A T cell engaging a tumor cell. Cancer treatments using CAR-T therapies lead to T cell expansion in vivo, which, unless carefully dosed, can release toxic levels of cytokines. Credit: © PHOTOTAKE Inc. / Alamy

A grading scheme to predict toxicity to chimeric antigen receptor T (CAR-T) cell therapies published on May 29 is a bold attempt to manage one of the most promising immunotherapy approaches to fight cancer. Crystal Mackall, chief of pediatric oncology at the National Cancer Institute, and colleagues from multiple institutions came up with the scheme (Blood doi:10.1182/blood-2014-05-552729, 2014) after clinical trials by investigators at Memorial Sloan-Kettering Cancer Center (MSKCC) in New York were put on temporary hold in March due to several infusion-related patient deaths. “[The clinical hold] made it clear that if we don't get a handle on this toxicity, even this very potent therapy could self-destruct,” Mackall says. Earlier this year, the MSKCC group and other New York–based cancer centers also defined a staging system designed to prevent or limit the toxicities that may develop with these therapies (Sci. Transl. Med. 6, 224ra25, 2014).

The deaths should have come as no surprise to anyone following the field of immunotherapy, since in 2006, the (now defunct) British company TeGenero, nearly killed six healthy volunteers in a phase 1 study of an anti-CD28 monoclonal antibody, TGN1412, being tested for use in B-cell tumors and autoimmune disorders. What CAR-T cells and TGN1412 have in common is that they both lead to T-cell expansion in vivo, which can in turn lead to the release of toxic levels of cytokines, referred to variously as cytokine storms or cytokine release syndrome (CRS). Infusion reactions are common with antibody therapeutics, with symptoms ranging from mild nausea and fever, to life-threatening multiple organ failure, as seen with TGN1412 and more recently with some CAR-T cell therapies.

What no one knows is whether cytokine release syndrome is essential for maximum effect.

After agreeing with the US Food and Drug Administration to tweak the protocol, the MSKCC trials resumed in April. The dose of the therapy is being reduced in patients with large tumor burdens, as tumor burden seems to correlate with the severity of CRS. Patients with pre-existing conditions, such as cardiac problems, would not be eligible for the trial, and the length of time between induction chemotherapy and the application of CAR-T cells will be cut in half. Treatment can be done with nonspecific corticosteroids with or without Actemra (tocilizumab), an anti-IL-6R antibody, approved in several autoimmune indications.

But the emphasis at the moment is on patient parameters rather than the therapy itself.

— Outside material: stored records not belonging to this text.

(* ===== verification/MsgWish.v ===== *)
(** * MsgWish: SUBSCRIBE, UNSUBSCRIBE and PUBLISH (wire/messages/subscribe.hpp, publish.hpp)

    The wish structures are those of hello.hpp, which HELLO carries too.  A rate is a binary32,
    kept as its bit pattern. *)

From S2P Require Import Prelude CborItem CborReader CborWriter CborMessage.

Definition kHelloMaxSubscriptionWishes : Z := 16.
Definition kHelloMaxPublishWishes : Z := 8.
Definition kSubscribeMaxWishes : Z := 16.
Definition kUnsubscribeMaxChannels : Z := 16.
Definition kPublishMaxWishes : Z := kHelloMaxPublishWishes.

Record SubscriptionWish := mkSubscriptionWish {
  sw_channel_id : Z; sw_rate_hz : Z; sw_priority : Z }.

Definition SubscriptionWish_new : SubscriptionWish :=
  {| sw_channel_id := 0; sw_rate_hz := 0; sw_priority := 0 |}.

Definition set_sw_channel_id (v : Z) (m : SubscriptionWish) : SubscriptionWish :=
  {| sw_channel_id := v; sw_rate_hz := sw_rate_hz m; sw_priority := sw_priority m |}.
Definition set_sw_rate_hz (v : Z) (m : SubscriptionWish) : SubscriptionWish :=
  {| sw_channel_id := sw_channel_id m; sw_rate_hz := v; sw_priority := sw_priority m |}.
Definition set_sw_priority (v : Z) (m : SubscriptionWish) : SubscriptionWish :=
  {| sw_channel_id := sw_channel_id m; sw_rate_hz := sw_rate_hz m; sw_priority := v |}.

Record PublishWish := mkPublishWish {
  pw_channel_id : Z; pw_rate_hz : Z; pw_burst : option Z }.

Definition PublishWish_new : PublishWish :=
  {| pw_channel_id := 0; pw_rate_hz := 0; pw_burst := None |}.

Definition set_pw_channel_id (v : Z) (m : PublishWish) : PublishWish :=
  {| pw_channel_id := v; pw_rate_hz := pw_rate_hz m; pw_burst := pw_burst m |}.
Definition set_pw_rate_hz (v : Z) (m : PublishWish) : PublishWish :=
  {| pw_channel_id := pw_channel_id m; pw_rate_hz := v; pw_burst := pw_burst m |}.
Definition set_pw_burst (v : option Z) (m : PublishWish) : PublishWish :=
  {| pw_channel_id := pw_channel_id m; pw_rate_hz := pw_rate_hz m; pw_burst := v |}.

Definition encodeSubscriptionWish (s : SubscriptionWish) : CborWriter -> CborWriter :=
  mapHeader 3
  ;;; (key CborKey.rate_hz ;;; f32Val (sw_rate_hz s))
  ;;; (key CborKey.priority ;;; uintVal (sw_priority s))
  ;;; (key CborKey.channel_id ;;; uintVal (sw_channel_id s)).

Definition subscription_wish_field (k : Z) (wish : SubscriptionWish) : ItemReader SubscriptionWish :=
  if k =? CborKey.channel_id then reading p_uint (fun v => ok (set_sw_channel_id (u16 v) wish))
  else if k =? CborKey.rate_hz then reading p_f32 (fun v => ok (set_sw_rate_hz v wish))
  else if k =? CborKey.priority then reading p_uint (fun v => ok (set_sw_priority (u8 v) wish))
  else skipping wish.

Definition p_subscription_wish : ItemReader SubscriptionWish :=
  fields (fun _ => ok SubscriptionWish_new) subscription_wish_field.

Definition encodePublishWish (p : PublishWish) : CborWriter -> CborWriter :=
  mapHeader (2 + Z.b2z (has (pw_burst p)))
  ;;; (key CborKey.rate_hz ;;; f32Val (pw_rate_hz p))
  ;;; (key CborKey.channel_id ;;; uintVal (pw_channel_id p))
  ;;; w_opt (pw_burst p) (fun v => key CborKey.burst ;;; f32Val v).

Mackall and colleagues recently published system factors in patient characteristics—tumor burden, age, co-morbidities—and prescribes when to give supportive care and when to treat aggressively.

What no one knows is whether CRS is essential for maximal effect. Mackall believes some CRS toxicity is needed. “I'm used to being an oncologist, you don't have any pain, you don't have any gain,” she says. This notion has kept physicians from using immunosuppression prophylactically, for fear of subverting the therapy. Clearly, much more needs to be learned about the biology. “What will be critical about the more therapy-specific issues are variables like the degree of T-cell expansion in vivo,” says Mark Frohlich, executive vice president at Seattle-based Juno Therapeutics, which is taking MSKCC's CAR-T cell therapy into commercialization.

In addition to CRS, off-tumor toxicity could derail CAR-T cell therapy. So far, the clinical work has focused on cells targeting CD-19, a B cell–specific antigen, and although it depletes normal B cells as well as B cell–derived cancers, this off-tumor toxicity can be managed with the application of intravenous immunoglobulin to fight infections. However, other antigens that may cause a cell therapy to cross-react with normal antigens on other tissues, may not be so easily managed. Several deaths have been reported in patients receiving engineered T-cell receptor cell therapy, a modality related to CAR-T cell therapy. An affinity-enhanced TCR for melanoma-associated antigen 3 (MAGE-A3) under development for melanoma and myeloma caused cardiogenic shock and death in the first two patients to receive it, because the antibody recognized an unrelated peptide on striated muscle.